Member of the Puerto Rico Senate from the Carolina district
- In office January 2, 2001 – January 1, 2005

Personal details
- Party: Popular Democratic Party
- Profession: Politician, Senator

= Juan Cancel Alegría =

Puerto Rican politician

Juan Andrés Cancel Alegría is a Puerto Rican politician and former senator. He was a member of the Senate of Puerto Rico from 2001 to 2005.

==Biography==

Juan Cancel Alegría is the son of former President of the Senate Juan Cancel Ríos and Carmen Alegría.

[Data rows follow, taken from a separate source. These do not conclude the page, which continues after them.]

(** The retries, [n] left.  The datum is threaded through. *)
Fixpoint transfer_tries (n : nat) (Address Command : Z) (Read Word : bool) (Data : Z) (h : H) : H * Z * Z :=
  match n with
  | O => (h, STATUS_IO_DEVICE_ERROR, Data)
  | S n' =>
      let (h, status) := issue Address Command Read Word Data h in
      if negb (Z.land status SMB_ST_DONE =? 0) then
        if Read then
          let (h, v) := if Word then in_host_data16 h else in_host_data8 h in
          (h, STATUS_SUCCESS, v)
        else (h, STATUS_SUCCESS, Data)
      else transfer_tries n' Address Command Read Word Data (stall h)
  end.

Definition HalpXboxSmBusTransfer (Address Command : Z) (Read Word : bool) (Data : Z) (h : H) : H * Z * Z :=
  transfer_tries SMB_RETRIES Address Command Read Word Data (idle_spin SMB_IDLE_SPINS h).

Definition HalpXboxSmBusReadByte (h : H) (Address Register : Z) : H * Z * Z :=
  let '(h, status, v) := HalpXboxSmBusTransfer Address Register true false 0 h in
  (h, status, u8 v).

Definition HalpXboxSmBusWriteByte (h : H) (Address Register Value : Z) : H * Z :=
  let '(h, status, _) := HalpXboxSmBusTransfer Address Register false false Value h in
  (h, status).

Definition HalpXboxSmBusReadWord (h : H) (Address Register : Z) : H * Z * Z :=
  HalpXboxSmBusTransfer Address Register true true 0 h.

Definition HalpXboxSmBusWriteWord (h : H) (Address Register Value : Z) : H * Z :=
  let '(h, status, _) := HalpXboxSmBusTransfer Address Register false true Value h in
  (h, status).

End driver.

(** ** The hardware's laws

    The host registers hold what is written to them.  The status is latched:
    bits that a transaction has set stay, and are seen by every later look,
    until they are cleared by writing ones over them.  Nothing but a started
    write transaction changes the slave's registers, and that one at any
    time after it is started, to the held value.  For a transaction that was
    started with a clear latch, a status that shows it done means that a
    write has landed, or that a read has left the slave's register in the
    data register; a status left over from an earlier transaction means
    nothing. *)

(** A transaction as the driver sets it up. *)
Record xfer := Xfer { xAddress : Z; xCommand : Z; xData : Z; xProto : Z }.

(** The slave's registers after a completed byte write. *)
Definition written (x : xfer) (view : list Z) : list Z := <[Z.to_nat (xCommand x) := u8 (xData x)]> view.

Definition byte_read (slave : Z) (x : xfer) : Prop :=
  xAddress x = Z.lor (Z.shiftl slave 1) 1 /\ xProto x = SMB_PROTO_READ /\ 0 <= xCommand x < 256.

Definition byte_write (slave : Z) (x : xfer) : Prop :=
  xAddress x = Z.shiftl slave 1 /\ xProto x = SMB_PROTO_WRITE /\ 0 <= xCommand x < 256.

(** No bit of a settled transaction. *)
Definition unlatched (v : Z) : Prop := Z.land v SMB_ST_SETTLED = 0.

Class McpxSlave (H : Type) `{McpxPorts H} (slave : Z) := {
  (** the slave's registers *)
  slave_view : H -> list Z;
  (** the host registers, and the protocol last started *)
  host : H -> xfer;
  slave_range : 0 <= slave < 128;
  slave_length h : length (slave_view h) = 256%nat;
  slave_bytes h : bytes (slave_view h);
  (** the status bits that are latched *)
  latch : H -> Z;
  out_address_law h a : slave_view (out_host_address h a) = slave_view h /\ latch (out_host_address h a) = latch h /\
    host (out_host_address h a) = Xfer a (xCommand (host h)) (xData (host h)) 0;
  out_command_law h c : slave_view (out_host_command h c) = slave_view h /\ latch (out_host_command h c) = latch h /\
    host (out_host_command h c) = Xfer (xAddress (host h)) c (xData (host h)) 0;
  out_data_law h d : slave_view (out_host_data16 h d) = slave_view h /\ latch (out_host_data16 h d) = latch h /\
    host (out_host_data16 h d) = Xfer (xAddress (host h)) (xCommand (host h)) d 0;
  in_status16_law h : let (h', v) := in_global_status16 h in slave_view h' = slave_view h /\
    (xProto (host h) = 0 -> host h' = host h /\ latch h' = latch h /\ Z.land v SMB_ST_SETTLED = Z.land (latch h) SMB_ST_SETTLED);
  out_status_law h v : slave_view (out_global_status16 h v) = slave_view h /\
    (xProto (host h) = 0 -> host (out_global_status16 h v) = host h /\ latch (out_global_status16 h v) = Z.ldiff (latch h) v);
  out_enable_law h p : slave_view (out_global_enable h p) = slave_view h /\
    (xProto (host h) = 0 -> latch (out_global_enable h p) = latch h /\
     host (out_global_enable h p) = Xfer (xAddress (host h)) (xCommand (host h)) (xData (host h)) p);
  in_status8_latched h : Z.land (latch h) (snd (in_global_status8 h)) = latch h;
  in_status8_read h : byte_read slave (host h) -> unlatched (latch h) ->
    let (h', v) := in_global_status8 h in
    slave_view h' = slave_view h /\ (unlatched v -> host h' = host h /\ unlatched (latch h')) /\
    (Z.land v SMB_ST_DONE <> 0 -> snd (in_host_data8 h') = nth (Z.to_nat (xCommand (host h))) (slave_view h') 0);
  in_status8_write h : byte_write slave (host h) -> unlatched (latch h) ->
    let (h', v) := in_global_status8 h in
    (slave_view h' = written (host h) (slave_view h) \/
     (Z.land v SMB_ST_DONE = 0 /\ slave_view h' = slave_view h)) /\
    (unlatched v -> host h' = host h /\ unlatched (latch h'));
  in_data_law h : slave_view (fst (in_host_data8 h)) = slave_view h;
  stall_law h : slave_view (stall h) = slave_view h
}.

(** ** The driver on such a controller *)

Lemma spins_value : Z.of_nat SMB_IDLE_SPINS = 0x10000 /\ Z.of_nat SMB_DONE_SPINS = 0x20000.
Proof. unfold SMB_IDLE_SPINS, SMB_DONE_SPINS. by rewrite !Z2Nat.id by lia. Qed.

#[local] Opaque SMB_IDLE_SPINS SMB_DONE_SPINS.

Lemma unsettled_not_done v : unlatched v -> Z.land v SMB_ST_DONE = 0.
Proof.
  unfold unlatched. intros E. change SMB_ST_DONE with (Z.land SMB_ST_SETTLED SMB_ST_DONE). rewrite Z.land_assoc, E. done.
Qed.

(** Writing the status back clears what it showed. *)
Lemma cleared l v : Z.land v SMB_ST_SETTLED = Z.land l SMB_ST_SETTLED -> unlatched (Z.ldiff l v).
Proof.
  intros E. apply Z.bits_inj'. intros n Hn. assert (B := f_equal (fun x => Z.testbit x n) E). cbv beta in B. rewrite !Z.land_spec in B.
  rewrite Z.land_spec, Z.ldiff_spec, Z.bits_0. destruct (Z.testbit l n), (Z.testbit v n), (Z.testbit SMB_ST_SETTLED n); done.
Qed.

Lemma written_twice x view : written x (written x view) = written x view.
Proof. apply list_insert_insert_eq. Qed.

Section laws.
Context {H : Type} `{McpxSlave H slave}.

Lemma idle_spin_view n h : slave_view (idle_spin n h) = slave_view h.
Proof.
  revert h. induction n as [|n IH]; intros h; [done |]. cbn [idle_spin]. pose proof (in_status16_law h) as V.
  destruct (in_global_status16 h) as [h' v]. destruct V as [V _]. destruct (Z.land v SMB_ST_BUSY =? 0); [done |]. by rewrite IH.
Qed.

Lemma done_spin_read n h status : byte_read slave (host h) -> unlatched (latch h) -> Z.land status SMB_ST_DONE = 0 ->
  let (h', v) := done_spin n h status in
  slave_view h' = slave_view h /\
  (Z.land v SMB_ST_DONE <> 0 -> snd (in_host_data8 h') = nth (Z.to_nat (xCommand (host h))) (slave_view h) 0).
Proof.
  revert h status. induction n as [|n IH]; intros h status Hr Hl Hs; cbn [done_spin]; [by split |].
  pose proof (in_status8_read h Hr Hl) as L. destruct (in_global_status8 h) as [h1 v]. destruct L as (L1 & L2 & L3).
  destruct (Z.eqb_spec (Z.land v SMB_ST_SETTLED) 0) as [E | E]; cbn [negb].
  - destruct (L2 E) as [L4 L5]. rewrite <- L1, <- L4. apply IH; [by rewrite L4 | done | by apply unsettled_not_done].
  - split; [done |]. intros Hd. by rewrite (L3 Hd), L1.
Qed.
(* ===== verification/ExfList.v ===== *)
(** * The interlocked doubly linked lists

    Models [src/ntoskrnl/xb/exflist.c] and the list macros it splices with
    ([InsertHeadList], [InsertTailList], [RemoveHeadList] and [IsListEmpty] of
    [src/sdk/include/xdk/rtlfuncs.h], consistency checks included).  A list is
    a ring through its head in a store of forward and backward links; the
    theorem is that the three exports are the operations of a sequence, with
    the neighbour each of them returns, and that on a well-formed ring no
    consistency check fires. *)

From Stdlib Require Import ZArith Lia.
From stdpp Require Import prelude gmap list numbers sets.
From S2P Require Import Prelude.

Local Open Scope Z_scope.

(** The links by the address of their entry. *)
Record links := Links { Flinks : gmap Z Z; Blinks : gmap Z Z }.

Definition Flink (s : links) (e : Z) : Z := rd (Flinks s) e.
Definition Blink (s : links) (e : Z) : Z := rd (Blinks s) e.
Definition set_Flink (e v : Z) (s : links) : links := Links (<[e := v]> (Flinks s)) (Blinks s).
Definition set_Blink (e v : Z) (s : links) : links := Links (Flinks s) (<[e := v]> (Blinks s)).

(** The macros; [None] is the fail-fast of a corrupt list. *)
Definition InsertHeadList (s : links) (ListHead Entry : Z) : option links :=
  let OldFlink := Flink s ListHead in
  let s := set_Blink Entry ListHead (set_Flink Entry OldFlink s) in
  if negb (Blink s OldFlink =? ListHead) then None
  else Some (set_Flink ListHead Entry (set_Blink OldFlink Entry s)).

Definition InsertTailList (s : links) (ListHead Entry : Z) : option links :=
  let OldBlink := Blink s ListHead in
  let s := set_Blink Entry OldBlink (set_Flink Entry ListHead s) in
  if negb (Flink s OldBlink =? ListHead) then None
  else Some (set_Blink ListHead Entry (set_Flink OldBlink Entry s)).

Definition RemoveHeadList (s : links) (ListHead : Z) : option (links * Z) :=
  let Entry := Flink s ListHead in
  let F := Flink s Entry in
  if negb (Blink s Entry =? ListHead) || negb (Blink s F =? Entry) then None
  else Some (set_Blink F ListHead (set_Flink ListHead F s), Entry).

Definition IsListEmpty (s : links) (ListHead : Z) : bool := Flink s ListHead =? ListHead.

(** The exports, interrupts off throughout; 0 is the null pointer. *)
Definition XbExfInterlockedInsertHeadList (s : links) (ListHead ListEntry : Z) : option (links * Z) :=
  let FirstEntry := Flink s ListHead in
  match InsertHeadList s ListHead ListEntry with
  | None => None
  | Some s => Some (s, if FirstEntry =? ListHead then 0 else FirstEntry)
  end.

Definition XbExfInterlockedInsertTailList (s : links) (ListHead ListEntry : Z) : option (links * Z) :=
  let LastEntry := Blink s ListHead in
  match InsertTailList s ListHead ListEntry with
  | None => None
  | Some s => Some (s, if LastEntry =? ListHead then 0 else LastEntry)
  end.

Definition XbExfInterlockedRemoveHeadList (s : links) (ListHead : Z) : option (links * Z) :=
  if IsListEmpty s ListHead then Some (s, 0) else RemoveHeadList s ListHead.

(** ** Rings *)

(** The entries [l] in order between [prev] and [last]. *)
Fixpoint chain (s : links) (prev : Z) (l : list Z) (last : Z) : Prop :=
  match l with
  | [] => Flink s prev = last /\ Blink s last = prev
  | x :: l' => Flink s prev = x /\ Blink s x = prev /\ chain s x l' last
  end.

(** The list at [h] holds the distinct entries [l]. *)
Definition ring (s : links) (h : Z) (l : list Z) : Prop := NoDup (h :: l) /\ chain s h l h.

Lemma Flink_set s e v x : Flink (set_Flink e v s) x = if decide (x = e) then v else Flink s x.
Proof. unfold Flink, set_Flink, rd. cbn. case_decide; subst; by rewrite ?lookup_insert_eq, ?lookup_insert_ne. Qed.

Lemma Blink_set s e v x : Blink (set_Blink e v s) x = if decide (x = e) then v else Blink s x.
Proof. unfold Blink, set_Blink, rd. cbn. case_decide; subst; by rewrite ?lookup_insert_eq, ?lookup_insert_ne. Qed.

Lemma Flink_set_Blink s e v x : Flink (set_Blink e v s) x = Flink s x.
Proof. done. Qed.

Lemma Blink_set_Flink s e v x : Blink (set_Flink e v s) x = Blink s x.
Proof. done. Qed.

Ltac links :=
  repeat first [rewrite Flink_set_Blink | rewrite Blink_set_Flink | rewrite Flink_set | rewrite Blink_set];
  repeat case_decide; try congruence.

Lemma chain_ext s s' prev l last : (forall x, x ∈ prev :: l -> Flink s' x = Flink s x) ->
  (forall x, x ∈ l ++ [last] -> Blink s' x = Blink s x) -> chain s prev l last -> chain s' prev l last.
Proof.
  revert prev. induction l as [|x l IH]; intros prev HF HB; cbn [chain].
  - rewrite HF, HB by set_solver. done.
  - rewrite HF, HB by set_solver. intros (-> & -> & C). split; [done |]. split; [done |].
    apply IH; [| | done]; intros y Hy; [apply HF | apply HB]; set_solver.
Qed.

Lemma chain_snoc s prev l x last : chain s prev (l ++ [x]) last <-> chain s prev l x /\ Flink s x = last /\ Blink s last = x.
Proof.
  revert prev. induction l as [|y l IH]; intros prev; cbn [chain app]; [tauto |]. rewrite IH. tauto.
Qed.

(** The neighbours of the head. *)
Lemma ring_first s h l : ring s h l -> Flink s h = default h (head l) /\ Blink s (Flink s h) = h.
Proof. intros [_ C]. destruct l as [|x l]; cbn in *; destruct C as (-> & C); [by split | by destruct C]. Qed.

Lemma ring_last s h l : ring s h l -> Blink s h = default h (last l) /\ Flink s (Blink s h) = h.
Proof.
  intros [_ C]. destruct l as [|x l _] using rev_ind; [cbn in *; destruct C as [C1 C2]; by rewrite C2 |].
  apply chain_snoc in C as (_ & C1 & C2). rewrite last_snoc, C2. by split.
Qed.

Lemma insert_head_ring s h l e : ring s h l -> e ∉ h :: l ->
  exists s', InsertHeadList s h e = Some s' /\ ring s' h (e :: l) /\
    (forall x, x ∉ e :: h :: l -> Flink s' x = Flink s x /\ Blink s' x = Blink s x).
Proof.
  intros R He. destruct (ring_first s h l R) as [Hf Hb]. destruct R as [N C]. unfold InsertHeadList. cbv zeta.
  assert (Hfe : Flink s h <> e) by (rewrite Hf; destruct l; set_solver).
  assert (Hck : Blink (set_Blink e h (set_Flink e (Flink s h) s)) (Flink s h) = h) by (by links).
  rewrite Hck, Z.eqb_refl. cbn [negb]. eexists. split; [done |]. apply not_elem_of_cons in He as [Heh Hel]. split; [split |].
  - apply NoDup_cons in N as [? ?]. rewrite !NoDup_cons. set_solver.
  - destruct l as [|x l]; cbn [chain] in *.
    + destruct C as [C1 C2]. rewrite C1. repeat split; by links.
    + destruct C as (C1 & C2 & C3). rewrite C1. do 4 (split; [by links |]).
      apply NoDup_cons in N as [Nh N]. pose proof N as N'. apply NoDup_cons in N' as [Nx N'].
      eapply chain_ext; [| | exact C3]; intros y Hy; links; set_solver.
  - intros x Hx. assert (x <> Flink s h) by (rewrite Hf; destruct l; set_solver). split; links; set_solver.
Qed.

Lemma insert_tail_ring s h l e : ring s h l -> e ∉ h :: l ->
  exists s', InsertTailList s h e = Some s' /\ ring s' h (l ++ [e]) /\
    (forall x, x ∉ e :: h :: l -> Flink s' x = Flink s x /\ Blink s' x = Blink s x).
Proof.
  intros R He. destruct (ring_last s h l R) as [Hb Hf]. destruct R as [N C]. unfold InsertTailList. cbv zeta.
  assert (Hl : default h (last l) ∈ h :: l).
  { destruct (last l) as [y|] eqn:E; [| set_solver]. apply last_Some_elem_of in E. set_solver. }
  assert (Hbe : Blink s h <> e) by (rewrite Hb; set_solver).
  assert (Hck : Flink (set_Blink e (Blink s h) (set_Flink e h s)) (Blink s h) = h) by (by links).
  rewrite Hck, Z.eqb_refl. cbn [negb]. eexists. split; [done |]. apply not_elem_of_cons in He as [Heh Hel]. split; [split |].
  - apply NoDup_cons in N as [Nh N]. rewrite NoDup_cons, NoDup_app. split; [set_solver |]. split; [done |]. split; [set_solver |].
    apply NoDup_singleton.
  - destruct l as [|y l _] using rev_ind.
    + cbn [app chain] in *. destruct C as [C1 C2]. rewrite C2. repeat split; by links.
    + apply chain_snoc in C as (C1 & C2 & C3). rewrite C3. apply chain_snoc. rewrite chain_snoc.
      apply NoDup_cons in N as [Nh N]. apply NoDup_app in N as (_ & Ny & _).
      assert (y <> h /\ y <> e /\ y ∉ l) as (? & ? & ?) by (split_and!; try set_solver; intros ?; by apply (Ny y); set_solver).
      split; [split; [| split] |]; [| by links | by links | split; by links].
      eapply chain_ext; [| | exact C1]; intros z Hz; links; set_solver.
  - intros x Hx. assert (x <> Blink s h) by (rewrite Hb; set_solver). split; links; set_solver.
Qed.

Lemma remove_head_ring s h x l : ring s h (x :: l) ->
  exists s', RemoveHeadList s h = Some (s', x) /\ ring s' h l /\
    (forall y, y ∉ h :: l -> Flink s' y = Flink s y /\ Blink s' y = Blink s y).
Proof.
  intros [N C]. cbn [chain] in C. destruct C as (C1 & C2 & C3). unfold RemoveHeadList. cbv zeta. rewrite C1, C2, Z.eqb_refl. cbn [negb orb].
  apply NoDup_cons in N as [Nh N]. apply NoDup_cons in N as [Nx N].
  assert (Hb : Blink s (Flink s x) = x) by (destruct l as [|y l]; cbn [chain] in C3; destruct C3 as (-> & C3); [done | by destruct C3]).
  rewrite Hb, Z.eqb_refl. cbn [negb]. eexists. split; [done |]. split; [split |].
  - apply NoDup_cons. set_solver.
  - destruct l as [|y l]; cbn [chain] in *.
    + destruct C3 as [-> _]. split; by links.
    + destruct C3 as (-> & _ & C3). split; [by links |]. split; [by links |].
      apply NoDup_cons in N as [Ny N]. eapply chain_ext; [| | exact C3]; intros z Hz; links; set_solver.
  - intros y Hy. assert (y <> Flink s x) by (destruct l as [|z l]; cbn [chain] in C3; destruct C3 as (-> & _); set_solver).
    split; links; set_solver.
Qed.

(** What an export hands back for a neighbour: null for none. *)
Definition neighbour (o : option Z) : Z := default 0 o.

(** C36: On a list that holds the entries [l], with a free entry [e] and no
    entry at address zero, the exports are the operations of a sequence: the
    head insert gives [e :: l] and returns the entry that was first, the tail
    insert gives [l ++ [e]] and returns the one that was last, and the remove
    takes the first entry and returns it, null standing for none each time.
    No consistency check fires, and entries elsewhere keep their links. *)
Theorem exf_list_refines s h l e : ring s h l -> e ∉ h :: l -> h <> 0 ->
  (exists s', XbExfInterlockedInsertHeadList s h e = Some (s', neighbour (head l)) /\ ring s' h (e :: l) /\
     (forall x, x ∉ e :: h :: l -> Flink s' x = Flink s x /\ Blink s' x = Blink s x)) /\
  (exists s', XbExfInterlockedInsertTailList s h e = Some (s', neighbour (last l)) /\ ring s' h (l ++ [e]) /\
     (forall x, x ∉ e :: h :: l -> Flink s' x = Flink s x /\ Blink s' x = Blink s x)) /\
  (exists s', XbExfInterlockedRemoveHeadList s h = Some (s', neighbour (head l)) /\ ring s' h (tail l) /\
     (forall x, x ∉ h :: l -> Flink s' x = Flink s x /\ Blink s' x = Blink s x)).
Proof.
  intros R He Hh. destruct (ring_first s h l R) as [Hf _]. destruct (ring_last s h l R) as [Hb _].
  assert (Hn : forall o, (forall x, o = Some x -> x ∈ l) -> (if default h o =? h then 0 else default h o) = neighbour o).
  { intros [x|] Hx; cbn; [| by rewrite Z.eqb_refl]. destruct (Z.eqb_spec x h) as [-> | _]; [| done].
    destruct R as [N _]. apply NoDup_cons in N as [N _]. exfalso. by apply N, Hx. }
  split; [| split].
  - destruct (insert_head_ring s h l e R He) as (s' & E & R' & K). exists s'. unfold XbExfInterlockedInsertHeadList.
    rewrite E, Hf, Hn; [done |]. intros x Hx. destruct l; [done |]. injection Hx as ->. set_solver.
  - destruct (insert_tail_ring s h l e R He) as (s' & E & R' & K). exists s'. unfold XbExfInterlockedInsertTailList.
    rewrite E, Hb, Hn; [done |]. intros x Hx. by apply last_Some_elem_of.
  - unfold XbExfInterlockedRemoveHeadList, IsListEmpty. rewrite Hf. destruct l as [|x l].
    + cbn. rewrite Z.eqb_refl. by exists s.
    + cbn [head default tail]. cbn. destruct (Z.eqb_spec x h) as [-> | _].
      { destruct R as [N _]. apply NoDup_cons in N as [N _]. set_solver. }
      destruct (remove_head_ring s h x l R) as (s' & E & R' & K). exists s'. rewrite E. split; [done |]. split; [done |].
      intros y Hy. apply K. set_solver.
Qed.

(** ** Witness *)

(** The empty list at 0x1000. *)
Definition empty_at : links := Links {[0x1000 := 0x1000]} {[0x1000 := 0x1000]}.

Lemma exf_list_refines_witness : exists s',
  XbExfInterlockedInsertTailList empty_at 0x1000 0x2000 = Some (s', 0) /\ ring s' 0x1000 [0x2000].
Proof.
  destruct (exf_list_refines empty_at 0x1000 [] 0x2000) as (_ & (s' & E & R & _) & _).
  - split; [apply NoDup_singleton | split; vm_compute; reflexivity].
  - apply not_elem_of_cons. split; [discriminate | apply not_elem_of_nil].
  - discriminate.
  - exists s'. split; [exact E | exact R].
Defined.
Definition XdvdDispatchQueryInformation (fo : FILE_OBJECT) (cls : Z) (SystemBuffer : list Z)
    : M E (completion * list Z) :=
  match FsContext fo with
  | None => ret ((STATUS_INVALID_PARAMETER, 0), SystemBuffer)
  | Some (_, fcb) =>
      let bufLen := Z.of_nat (length SystemBuffer) in
      let buf := replicate (length SystemBuffer) 0 in
      if cls =? FileBasicInformation then
        if bufLen <? 40 then ret ((STATUS_BUFFER_TOO_SMALL, 0), buf)
        else ret ((STATUS_SUCCESS, 40), write buf 32 (store32 (file_attributes (IsDirectory fcb))))
      else if cls =? FileStandardInformation then
        if bufLen <? 24 then ret ((STATUS_BUFFER_TOO_SMALL, 0), buf)
        else
          let buf := write buf 0 (store64 (AllocationSize (Fcb_DataSize fcb))) in
          let buf := write buf 8 (store64 (Fcb_DataSize fcb)) in
          let buf := write buf 16 (store32 1) in
          let buf := write buf 20 [0] in
          let buf := write buf 21 [Z.b2z (IsDirectory fcb)] in
          ret ((STATUS_SUCCESS, 24), buf)
      else if cls =? FilePositionInformation then
        if bufLen <? 8 then ret ((STATUS_BUFFER_TOO_SMALL, 0), buf)
        else ret ((STATUS_SUCCESS, 8), write buf 0 (store64 (CurrentByteOffset fo)))
      else if cls =? FileNetworkOpenInformation then
        if bufLen <? 56 then ret ((STATUS_BUFFER_TOO_SMALL, 0), buf)
        else
          let buf := write buf 32 (store64 (AllocationSize (Fcb_DataSize fcb))) in
          let buf := write buf 40 (store64 (Fcb_DataSize fcb)) in
          let buf := write buf 48 (store32 (file_attributes (IsDirectory fcb))) in
          ret ((STATUS_SUCCESS, 56), buf)
      else if cls =? FileNameInformation then
        let name := wide (Fcb_Name fcb) in
        let need := 4 + Z.of_nat (length name) in
        if bufLen <? 4 then ret ((STATUS_BUFFER_TOO_SMALL, 0), buf)
        else
          let buf := write buf 0 (store32 (Z.of_nat (length name))) in
          if bufLen <? need then
            ret ((STATUS_BUFFER_OVERFLOW, bufLen), write buf 4 (take (Z.to_nat (bufLen - 4)) name))
          else ret ((STATUS_SUCCESS, need), write buf 4 name)
      else ret ((STATUS_INVALID_INFO_CLASS, 0), buf)
  end.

In 2000, Cancel was elected to the Senate of Puerto Rico for the District of Carolina. In 2003, he presented his candidacy for reelection, and won his party primaries. However, at the 2004 general elections, he lost to the candidates of the PNP, Lornna Soto and Héctor Martínez Maldonado. During his time at the Senate, he presided the Commission of Infrastructure and Development.

After that, Cancel was appointed as Administrator of the Government Retirement System. He remained in his position until his resignation in 2008, which came because of his attempt at political office. However, he was defeated at the PPD primaries. After the defeat, Cancel Alegría went to work in Atlanta, Georgia.

In 2011, representative Lourdes Ramos revealed irregularities in the finances of the Retirement System during the administration of Cancel Alegría. After an investigation, Ramos presented her findings to the Puerto Rico Department of Justice.